DESCRIPTION OF THE TASK - Only lines containing the string "Extern" belong in the answer; find them in the records and copy them.

RECORDS SUPPLIED -
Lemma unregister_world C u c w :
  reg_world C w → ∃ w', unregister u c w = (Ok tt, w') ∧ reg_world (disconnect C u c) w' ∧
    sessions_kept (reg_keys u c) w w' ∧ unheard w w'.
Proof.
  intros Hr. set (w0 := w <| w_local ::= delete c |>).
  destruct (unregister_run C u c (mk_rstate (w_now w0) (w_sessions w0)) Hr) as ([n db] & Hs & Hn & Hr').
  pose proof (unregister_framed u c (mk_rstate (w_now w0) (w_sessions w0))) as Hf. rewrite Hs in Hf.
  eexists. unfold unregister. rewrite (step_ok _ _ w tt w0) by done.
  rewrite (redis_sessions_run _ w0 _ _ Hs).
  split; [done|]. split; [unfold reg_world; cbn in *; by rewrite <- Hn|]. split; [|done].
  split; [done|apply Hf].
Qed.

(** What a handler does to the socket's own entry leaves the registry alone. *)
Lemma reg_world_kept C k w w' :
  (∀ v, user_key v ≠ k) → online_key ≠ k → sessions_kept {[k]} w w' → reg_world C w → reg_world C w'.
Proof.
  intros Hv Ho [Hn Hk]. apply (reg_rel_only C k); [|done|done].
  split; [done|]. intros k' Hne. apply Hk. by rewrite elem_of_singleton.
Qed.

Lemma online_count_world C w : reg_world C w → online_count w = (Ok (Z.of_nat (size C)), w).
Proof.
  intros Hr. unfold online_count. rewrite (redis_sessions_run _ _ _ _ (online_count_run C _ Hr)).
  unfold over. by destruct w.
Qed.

...

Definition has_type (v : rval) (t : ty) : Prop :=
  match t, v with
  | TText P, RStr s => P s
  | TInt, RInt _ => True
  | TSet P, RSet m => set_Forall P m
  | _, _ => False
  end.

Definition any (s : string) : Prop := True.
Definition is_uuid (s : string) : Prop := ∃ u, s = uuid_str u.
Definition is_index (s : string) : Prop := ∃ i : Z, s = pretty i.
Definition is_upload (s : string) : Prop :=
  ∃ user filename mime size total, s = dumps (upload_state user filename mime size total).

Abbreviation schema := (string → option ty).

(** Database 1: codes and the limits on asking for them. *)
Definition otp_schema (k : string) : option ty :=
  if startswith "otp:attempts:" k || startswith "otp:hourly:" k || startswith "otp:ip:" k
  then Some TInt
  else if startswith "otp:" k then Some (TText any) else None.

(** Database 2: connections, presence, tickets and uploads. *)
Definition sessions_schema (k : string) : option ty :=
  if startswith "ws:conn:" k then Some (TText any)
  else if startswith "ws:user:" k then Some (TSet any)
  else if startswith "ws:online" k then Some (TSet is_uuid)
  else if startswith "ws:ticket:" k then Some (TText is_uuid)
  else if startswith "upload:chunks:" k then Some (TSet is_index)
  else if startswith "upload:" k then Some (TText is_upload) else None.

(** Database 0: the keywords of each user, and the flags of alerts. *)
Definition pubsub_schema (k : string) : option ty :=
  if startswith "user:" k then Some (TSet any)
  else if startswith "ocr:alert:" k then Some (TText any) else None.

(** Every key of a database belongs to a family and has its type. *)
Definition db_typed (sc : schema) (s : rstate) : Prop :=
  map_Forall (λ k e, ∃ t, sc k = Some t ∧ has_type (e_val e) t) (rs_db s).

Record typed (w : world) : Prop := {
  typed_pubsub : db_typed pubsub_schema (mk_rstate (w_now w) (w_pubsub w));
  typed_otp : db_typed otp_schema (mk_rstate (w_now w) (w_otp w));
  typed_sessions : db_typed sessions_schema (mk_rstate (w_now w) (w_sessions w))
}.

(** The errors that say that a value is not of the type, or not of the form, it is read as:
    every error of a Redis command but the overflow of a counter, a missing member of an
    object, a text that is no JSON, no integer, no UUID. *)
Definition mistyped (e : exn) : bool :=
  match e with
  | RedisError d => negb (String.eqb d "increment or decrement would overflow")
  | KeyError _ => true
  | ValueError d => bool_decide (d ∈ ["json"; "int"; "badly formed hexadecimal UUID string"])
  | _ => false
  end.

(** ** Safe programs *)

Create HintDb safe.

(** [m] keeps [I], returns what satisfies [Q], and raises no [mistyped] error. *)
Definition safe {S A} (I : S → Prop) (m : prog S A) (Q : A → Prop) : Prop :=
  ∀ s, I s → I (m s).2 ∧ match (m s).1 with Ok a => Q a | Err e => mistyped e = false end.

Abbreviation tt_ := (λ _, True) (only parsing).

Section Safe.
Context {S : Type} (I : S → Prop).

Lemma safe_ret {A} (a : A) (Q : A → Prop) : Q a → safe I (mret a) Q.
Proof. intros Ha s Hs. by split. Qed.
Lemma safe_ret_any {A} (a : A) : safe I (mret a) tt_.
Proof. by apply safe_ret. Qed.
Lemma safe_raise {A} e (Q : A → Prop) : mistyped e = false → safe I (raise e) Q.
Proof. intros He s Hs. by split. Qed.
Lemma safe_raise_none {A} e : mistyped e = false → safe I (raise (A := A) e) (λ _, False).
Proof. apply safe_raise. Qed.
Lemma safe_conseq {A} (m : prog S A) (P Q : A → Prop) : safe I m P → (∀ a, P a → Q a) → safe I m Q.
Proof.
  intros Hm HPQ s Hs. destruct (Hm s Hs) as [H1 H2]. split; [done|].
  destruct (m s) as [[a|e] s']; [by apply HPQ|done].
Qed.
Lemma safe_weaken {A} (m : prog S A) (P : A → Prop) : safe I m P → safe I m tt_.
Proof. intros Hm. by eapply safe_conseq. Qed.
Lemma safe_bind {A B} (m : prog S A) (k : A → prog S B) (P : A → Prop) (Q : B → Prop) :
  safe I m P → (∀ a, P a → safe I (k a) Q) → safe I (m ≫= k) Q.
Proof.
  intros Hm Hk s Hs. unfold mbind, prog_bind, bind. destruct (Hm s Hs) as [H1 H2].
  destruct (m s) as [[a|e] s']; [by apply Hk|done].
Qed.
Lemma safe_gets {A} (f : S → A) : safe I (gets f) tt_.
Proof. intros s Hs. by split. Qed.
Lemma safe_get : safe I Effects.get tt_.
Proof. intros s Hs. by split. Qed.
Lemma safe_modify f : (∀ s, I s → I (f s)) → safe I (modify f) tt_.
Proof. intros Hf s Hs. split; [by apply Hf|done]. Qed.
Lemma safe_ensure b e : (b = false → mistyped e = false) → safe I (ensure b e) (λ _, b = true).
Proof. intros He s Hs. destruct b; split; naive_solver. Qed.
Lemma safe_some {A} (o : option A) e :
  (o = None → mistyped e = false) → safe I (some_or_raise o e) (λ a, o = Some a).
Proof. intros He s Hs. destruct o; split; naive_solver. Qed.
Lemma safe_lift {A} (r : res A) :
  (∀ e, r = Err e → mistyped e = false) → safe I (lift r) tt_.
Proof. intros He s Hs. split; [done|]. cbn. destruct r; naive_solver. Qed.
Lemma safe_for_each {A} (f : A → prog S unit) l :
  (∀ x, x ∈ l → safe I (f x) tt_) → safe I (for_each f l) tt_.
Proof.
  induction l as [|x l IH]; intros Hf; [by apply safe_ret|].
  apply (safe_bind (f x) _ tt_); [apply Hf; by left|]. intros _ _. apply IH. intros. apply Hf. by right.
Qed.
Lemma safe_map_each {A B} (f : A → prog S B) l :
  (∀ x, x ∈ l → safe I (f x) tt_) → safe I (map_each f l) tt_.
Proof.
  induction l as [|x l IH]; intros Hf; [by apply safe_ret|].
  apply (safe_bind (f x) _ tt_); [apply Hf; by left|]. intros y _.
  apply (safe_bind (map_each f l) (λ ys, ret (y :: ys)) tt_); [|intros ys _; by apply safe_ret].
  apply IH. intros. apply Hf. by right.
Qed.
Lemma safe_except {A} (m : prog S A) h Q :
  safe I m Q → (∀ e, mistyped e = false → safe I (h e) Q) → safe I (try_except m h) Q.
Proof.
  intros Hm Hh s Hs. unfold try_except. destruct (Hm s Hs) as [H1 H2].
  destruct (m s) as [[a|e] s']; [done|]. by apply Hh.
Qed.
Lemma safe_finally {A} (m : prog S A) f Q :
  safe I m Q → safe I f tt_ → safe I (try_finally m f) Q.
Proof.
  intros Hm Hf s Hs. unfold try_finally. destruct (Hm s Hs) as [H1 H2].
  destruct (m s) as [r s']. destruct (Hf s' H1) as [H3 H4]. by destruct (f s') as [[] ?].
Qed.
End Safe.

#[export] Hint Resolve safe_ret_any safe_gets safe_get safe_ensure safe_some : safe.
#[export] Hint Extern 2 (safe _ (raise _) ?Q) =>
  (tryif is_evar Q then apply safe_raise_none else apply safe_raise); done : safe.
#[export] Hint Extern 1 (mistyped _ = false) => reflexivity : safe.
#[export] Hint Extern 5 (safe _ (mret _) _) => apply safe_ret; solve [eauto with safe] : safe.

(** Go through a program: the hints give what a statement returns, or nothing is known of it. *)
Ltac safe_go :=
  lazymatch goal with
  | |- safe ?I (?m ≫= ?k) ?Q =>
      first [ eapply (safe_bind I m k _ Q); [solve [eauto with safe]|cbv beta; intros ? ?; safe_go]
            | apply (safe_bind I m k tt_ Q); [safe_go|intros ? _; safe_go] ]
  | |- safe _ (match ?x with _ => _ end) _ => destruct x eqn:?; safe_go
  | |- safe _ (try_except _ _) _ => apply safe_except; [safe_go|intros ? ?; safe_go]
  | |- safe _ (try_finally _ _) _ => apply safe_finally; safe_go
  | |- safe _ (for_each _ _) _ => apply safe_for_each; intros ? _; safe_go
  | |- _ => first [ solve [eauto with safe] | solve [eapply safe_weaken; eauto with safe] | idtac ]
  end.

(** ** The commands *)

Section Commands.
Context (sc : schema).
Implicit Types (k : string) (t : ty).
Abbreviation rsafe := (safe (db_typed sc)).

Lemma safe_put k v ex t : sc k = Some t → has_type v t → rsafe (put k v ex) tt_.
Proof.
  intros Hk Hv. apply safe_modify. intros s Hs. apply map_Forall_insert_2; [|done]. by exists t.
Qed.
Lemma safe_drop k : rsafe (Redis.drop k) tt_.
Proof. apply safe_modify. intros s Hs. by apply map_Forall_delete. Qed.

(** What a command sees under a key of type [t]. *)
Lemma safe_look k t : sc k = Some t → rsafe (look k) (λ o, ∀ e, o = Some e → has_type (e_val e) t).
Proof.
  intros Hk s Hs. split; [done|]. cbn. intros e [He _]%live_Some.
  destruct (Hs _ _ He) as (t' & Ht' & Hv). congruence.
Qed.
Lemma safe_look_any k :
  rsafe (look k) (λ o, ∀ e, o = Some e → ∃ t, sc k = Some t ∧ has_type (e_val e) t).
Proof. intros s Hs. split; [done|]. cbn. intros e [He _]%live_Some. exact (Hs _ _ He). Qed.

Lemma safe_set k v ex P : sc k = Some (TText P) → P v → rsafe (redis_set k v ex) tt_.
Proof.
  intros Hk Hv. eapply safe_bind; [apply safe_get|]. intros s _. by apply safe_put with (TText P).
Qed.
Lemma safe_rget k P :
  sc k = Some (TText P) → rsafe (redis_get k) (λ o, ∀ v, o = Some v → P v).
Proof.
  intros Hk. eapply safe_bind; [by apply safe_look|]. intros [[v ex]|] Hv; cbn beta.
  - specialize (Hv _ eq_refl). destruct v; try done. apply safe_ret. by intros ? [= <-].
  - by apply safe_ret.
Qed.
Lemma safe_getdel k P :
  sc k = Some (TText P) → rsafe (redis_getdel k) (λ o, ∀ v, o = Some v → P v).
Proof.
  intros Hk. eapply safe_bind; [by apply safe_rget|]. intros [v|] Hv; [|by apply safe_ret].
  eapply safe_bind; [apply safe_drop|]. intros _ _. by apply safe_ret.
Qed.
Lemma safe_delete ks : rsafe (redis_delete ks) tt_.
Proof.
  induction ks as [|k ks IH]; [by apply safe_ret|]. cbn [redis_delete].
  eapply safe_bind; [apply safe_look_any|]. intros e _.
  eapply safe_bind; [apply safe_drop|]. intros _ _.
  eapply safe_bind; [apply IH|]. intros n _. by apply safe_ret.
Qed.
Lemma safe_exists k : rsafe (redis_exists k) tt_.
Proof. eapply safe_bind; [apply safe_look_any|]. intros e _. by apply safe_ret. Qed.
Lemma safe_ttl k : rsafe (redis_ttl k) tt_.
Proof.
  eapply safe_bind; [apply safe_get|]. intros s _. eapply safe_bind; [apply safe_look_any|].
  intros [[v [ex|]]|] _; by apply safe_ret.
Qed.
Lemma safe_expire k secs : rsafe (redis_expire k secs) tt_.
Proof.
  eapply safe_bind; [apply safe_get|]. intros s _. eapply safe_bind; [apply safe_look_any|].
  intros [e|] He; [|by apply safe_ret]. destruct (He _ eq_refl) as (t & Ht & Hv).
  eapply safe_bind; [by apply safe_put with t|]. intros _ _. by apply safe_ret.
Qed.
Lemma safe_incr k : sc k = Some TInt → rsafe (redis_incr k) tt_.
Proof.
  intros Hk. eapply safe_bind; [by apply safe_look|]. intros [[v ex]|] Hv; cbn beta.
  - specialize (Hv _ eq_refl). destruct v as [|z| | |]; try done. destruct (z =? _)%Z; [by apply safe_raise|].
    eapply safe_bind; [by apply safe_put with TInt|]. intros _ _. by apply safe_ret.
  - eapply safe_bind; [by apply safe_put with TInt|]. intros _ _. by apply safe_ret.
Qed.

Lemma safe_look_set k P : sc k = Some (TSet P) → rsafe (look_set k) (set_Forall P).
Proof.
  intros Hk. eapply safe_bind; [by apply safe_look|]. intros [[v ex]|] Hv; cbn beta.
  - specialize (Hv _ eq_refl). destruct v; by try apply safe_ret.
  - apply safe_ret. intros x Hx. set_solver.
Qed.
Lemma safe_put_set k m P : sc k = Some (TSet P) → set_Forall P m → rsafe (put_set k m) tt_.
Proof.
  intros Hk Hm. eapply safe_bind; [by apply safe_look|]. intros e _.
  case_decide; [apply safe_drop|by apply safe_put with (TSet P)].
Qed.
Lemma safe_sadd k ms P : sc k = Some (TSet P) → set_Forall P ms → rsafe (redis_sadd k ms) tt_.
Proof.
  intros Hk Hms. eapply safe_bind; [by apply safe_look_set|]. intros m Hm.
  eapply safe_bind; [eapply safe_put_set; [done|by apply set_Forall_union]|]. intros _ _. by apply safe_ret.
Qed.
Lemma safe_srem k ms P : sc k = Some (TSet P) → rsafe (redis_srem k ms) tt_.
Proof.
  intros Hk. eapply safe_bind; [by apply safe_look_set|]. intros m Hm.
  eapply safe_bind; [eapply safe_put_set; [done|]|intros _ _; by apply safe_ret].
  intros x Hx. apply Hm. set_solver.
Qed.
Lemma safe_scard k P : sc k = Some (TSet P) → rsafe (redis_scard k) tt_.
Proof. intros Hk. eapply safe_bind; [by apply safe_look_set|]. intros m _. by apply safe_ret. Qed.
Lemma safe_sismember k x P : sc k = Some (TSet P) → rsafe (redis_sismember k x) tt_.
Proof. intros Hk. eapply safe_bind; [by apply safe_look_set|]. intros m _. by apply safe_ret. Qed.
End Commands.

TASK SOLUTION -
#[export] Hint Extern 2 (safe _ (raise _) ?Q) =>
#[export] Hint Extern 1 (mistyped _ = false) => reflexivity : safe.
#[export] Hint Extern 5 (safe _ (mret _) _) => apply safe_ret; solve [eauto with safe] : safe.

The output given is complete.